Les ministres vous ont déjà sollicité pour un conseil ?
Lorsqu’il fallait inscrire le séga dans le patrimoine de l’Unesco, ils m’avaient appelé avec d’autres artistes. Mais je n’ai pas besoin qu’ils viennent prendre conseil auprès de moi, si un ministre lit ce que je dis dans la presse et prend en considération les points que j’avance, c’est déjà beaucoup. Mwa ki artis, mwa ki viv sa ! Si ou anvi ed mwa, ou ekout mwa… Vous savez que les socioculturels ont plus d’argent que nous? Ils ont des fonds pour eux mais lorsqu’il y a des événements culturels, ils obtiennent encore de l’argent. Sans compter que ceux qui veulent promouvoir les artistes, leur donner un espace, rencontrent de nombreuses difficultés. Les ministres disent quelque chose et font le contraire. Je vais vous dire, lorsque je reviens à Maurice, je ne suis pas considéré comme un athlète moi. Je suis content pour les athlètes mais les artistes font parler de Maurice aussi. On parle d’industrie musicale mais elle est où ? À La Réunion, lorsqu’un artiste veut sortir un album, il obtient le financement. Ici, on vous dit de le faire, ensuite, ils vont donner l’argent.

Sur un plan plus personnel, dites-nous d’où vous vient ce nom «Menwar» ?
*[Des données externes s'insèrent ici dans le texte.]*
(** * Feed the Kraken: the turn and phase engine

    A shallow embedding of [src/game/GameState.ts] and
    [src/game/TurnManager.ts].  The session aggregate [GameState] is a
    record; its [players] map (a JavaScript [Map], iterated in insertion
    order) is the list of its values in join order.  Methods that mutate
    [this] are functions from the state to the new state; a method that can
    raise a [TypeError] returns a [Completion], which keeps the state as it
    was mutated up to the throw.  [Math.random] is an explicit argument. *)

From Stdlib Require Import ZArith Lia.
From stdpp Require Import base tactics option list numbers strings gmap sets.

Open Scope Z_scope.

(** ** Data model *)

Inductive GameStatus := WAITING | IN_PROGRESS | COMPLETED.

Inductive GamePhase :=
  LOBBY | NIGHT | NAVIGATION_SELECTION | MUTINY | NAVIGATION | VOTING | FEED_KRAKEN.

Inductive PlayerRole := SAILOR | PIRATE | CULT_LEADER | CULTIST.

(** [WinnerType] is [option Winner]: the source's [null] is [None]. *)
Inductive Winner := SAILORS | PIRATES | CULT.

#[global] Instance GameStatus_eq_dec : EqDecision GameStatus.
Proof. solve_decision. Defined.
#[global] Instance GamePhase_eq_dec : EqDecision GamePhase.
Proof. solve_decision. Defined.
#[global] Instance PlayerRole_eq_dec : EqDecision PlayerRole.
Proof. solve_decision. Defined.
#[global] Instance Winner_eq_dec : EqDecision Winner.
Proof. solve_decision. Defined.

Record Player := mkPlayer {
  userId : string;
  username : string;
  role : option PlayerRole;
  isAlive : bool;
  guns : Z;
  characterCard : option string;
  characterUsed : bool
}.

Record WinCondition := mkWinCondition {
  winner : option Winner;
  reason : option string
}.

Record Position := mkPosition { x : Z; y : Z }.

Record GameState := mkGameState {
  channelId : string;
  hostId : string;
  players : list Player;
  status : GameStatus;
  currentTurn : Z;
  currentPhase : GamePhase;
  captain : option string;
  lieutenant : option string;
  navigator : option string;
  shipPosition : Position;
  cultLeader : option string
}.

(** A JavaScript call either returns or throws; the receiver keeps the
    mutations made before the throw. *)
Inductive Completion (S : Type) :=
| Normal (s : S)
| Thrown (s : S).
Arguments Normal {S} s.
Arguments Thrown {S} s.

Definition stateOf {S : Type} (c : Completion S) : S :=
  match c with Normal s => s | Thrown s => s end.

Definition returns {S : Type} (c : Completion S) : bool :=
  match c with Normal _ => true | Thrown _ => false end.

(** Field assignments. *)
Definition set_isAlive (b : bool) (p : Player) : Player :=
  mkPlayer (userId p) (username p) (role p) b (guns p)
           (characterCard p) (characterUsed p).

Definition set_role (r : PlayerRole) (p : Player) : Player :=
  mkPlayer (userId p) (username p) (Some r) (isAlive p) (guns p)
           (characterCard p) (characterUsed p).

Definition set_players (ps : list Player) (g : GameState) : GameState :=
  mkGameState (channelId g) (hostId g) ps (status g) (currentTurn g)
              (currentPhase g) (captain g) (lieutenant g) (navigator g)
              (shipPosition g) (cultLeader g).

Definition set_status (s : GameStatus) (g : GameState) : GameState :=
  mkGameState (channelId g) (hostId g) (players g) s (currentTurn g)
              (currentPhase g) (captain g) (lieutenant g) (navigator g)
              (shipPosition g) (cultLeader g).

Definition set_currentTurn (t : Z) (g : GameState) : GameState :=
  mkGameState (channelId g) (hostId g) (players g) (status g) t
              (currentPhase g) (captain g) (lieutenant g) (navigator g)
              (shipPosition g) (cultLeader g).

Definition set_currentPhase (ph : GamePhase) (g : GameState) : GameState :=
  mkGameState (channelId g) (hostId g) (players g) (status g) (currentTurn g)
              ph (captain g) (lieutenant g) (navigator g)
              (shipPosition g) (cultLeader g).

Definition set_captain (c : option string) (g : GameState) : GameState :=
  mkGameState (channelId g) (hostId g) (players g) (status g) (currentTurn g)
              (currentPhase g) c (lieutenant g) (navigator g)
              (shipPosition g) (cultLeader g).

Definition set_shipPosition (pos : Position) (g : GameState) : GameState :=
  mkGameState (channelId g) (hostId g) (players g) (status g) (currentTurn g)
              (currentPhase g) (captain g) (lieutenant g) (navigator g)
              pos (cultLeader g).

Definition set_cultLeader (c : option string) (g : GameState) : GameState :=
  mkGameState (channelId g) (hostId g) (players g) (status g) (currentTurn g)
              (currentPhase g) (captain g) (lieutenant g) (navigator g)
              (shipPosition g) c.

(** ** GameState *)

Module GameState.

(** [new GameState(channelId, hostId)]; [createdAt] is a wall-clock stamp
    that no method reads and is left out. *)
Definition new (channel host : string) : GameState :=
  mkGameState channel host [] WAITING 0 LOBBY None None None (mkPosition 0 0) None.

Definition getPlayer (g : GameState) (u : string) : option Player :=
  snd <$> list_find (λ p, userId p = u) (players g).

Definition has (g : GameState) (u : string) : bool :=
  bool_decide (is_Some (getPlayer g u)).

Definition getAllPlayers (g : GameState) : list Player := players g.

Definition getAlivePlayers (g : GameState) : list Player :=
  filter (λ p, isAlive p = true) (getAllPlayers g).

Definition getPlayerCount (g : GameState) : nat := length (players g).

Definition isHost (g : GameState) (u : string) : bool :=
  bool_decide (hostId g = u).

(** [addPlayer] returns the [success] flag together with the session. *)
Definition addPlayer (u name : string) (g : GameState) : bool * GameState :=
  if has g u then (false, g)
  else if bool_decide (status g ≠ WAITING) then (false, g)
  else (true, set_players (players g ++ [mkPlayer u name None true 3 None false]) g).

Definition canStart (g : GameState) : bool :=
  bool_decide (5 ≤ length (players g))%nat && bool_decide (status g = WAITING).

(** [Array.prototype.findIndex]: the first index whose element satisfies
    the predicate, or -1. *)
Definition findIndex {A} (P : A → Prop) `{∀ a, Decision (P a)} (l : list A) : Z :=
  match list_find P l with
  | Some (i, _) => Z.of_nat i
  | None => -1
  end.

(** [rotateCaptain].  With no player alive [(currentIndex + 1) % 0] is
    [NaN], [alivePlayers[NaN]] is [undefined] and reading [.userId] from it
    throws. *)
Definition rotateCaptain (g : GameState) : Completion GameState :=
  let alivePlayers := getAlivePlayers g in
  let currentIndex := findIndex (λ p, Some (userId p) = captain g) alivePlayers in
  if decide (length alivePlayers = 0%nat) then Thrown g
  else
    let nextIndex := Z.rem (currentIndex + 1) (Z.of_nat (length alivePlayers)) in
    match alivePlayers !! Z.to_nat nextIndex with
    | Some p => Normal (set_captain (Some (userId p)) g)
    | None => Thrown g
    end.

Definition setNavigationTeam (lieutenantId navigatorId : string) (g : GameState)
  : GameState :=
  mkGameState (channelId g) (hostId g) (players g) (status g) (currentTurn g)
              (currentPhase g) (captain g) (Some lieutenantId) (Some navigatorId)
              (shipPosition g) (cultLeader g).

(** [player.isAlive = false] on the object that [players.get(userId)]
    returns: the first entry of the map with that key, updated in place. *)
Fixpoint markDead (u : string) (ps : list Player) : list Player :=
  match ps with
  | [] => []
  | p :: ps' =>
      if decide (userId p = u) then set_isAlive false p :: ps'
      else p :: markDead u ps'
  end.

Definition eliminatePlayer (u : string) (g : GameState) : Completion GameState :=
  match getPlayer g u with
  | Some _ =>
      let g1 := set_players (markDead u (players g)) g in
      if decide (captain g1 = Some u) then rotateCaptain g1 else Normal g1
  | None => Normal g
  end.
C’est en jouant au Carrom ! Je jouais avec un ami, il était persuadé que mon pion ne pouvait entrer parce que le sien se trouvait juste devant. Lorsque j’ai tiré, le sien a sauté, le mien est entré. Il dit «guet li ar so lamé nwar la!». C’est vrai, j’ai les mains noires des deux faces. C’est là que j’ai gardé ce nom. Mon premier nom de scène c’était «le loup». C’est le surnom que m’avait donné ma mère. Mais il y avait déjà un artiste qui s’appelait Le Loup. J’ai donc changé de nom. J’ai gardé «Menwar»…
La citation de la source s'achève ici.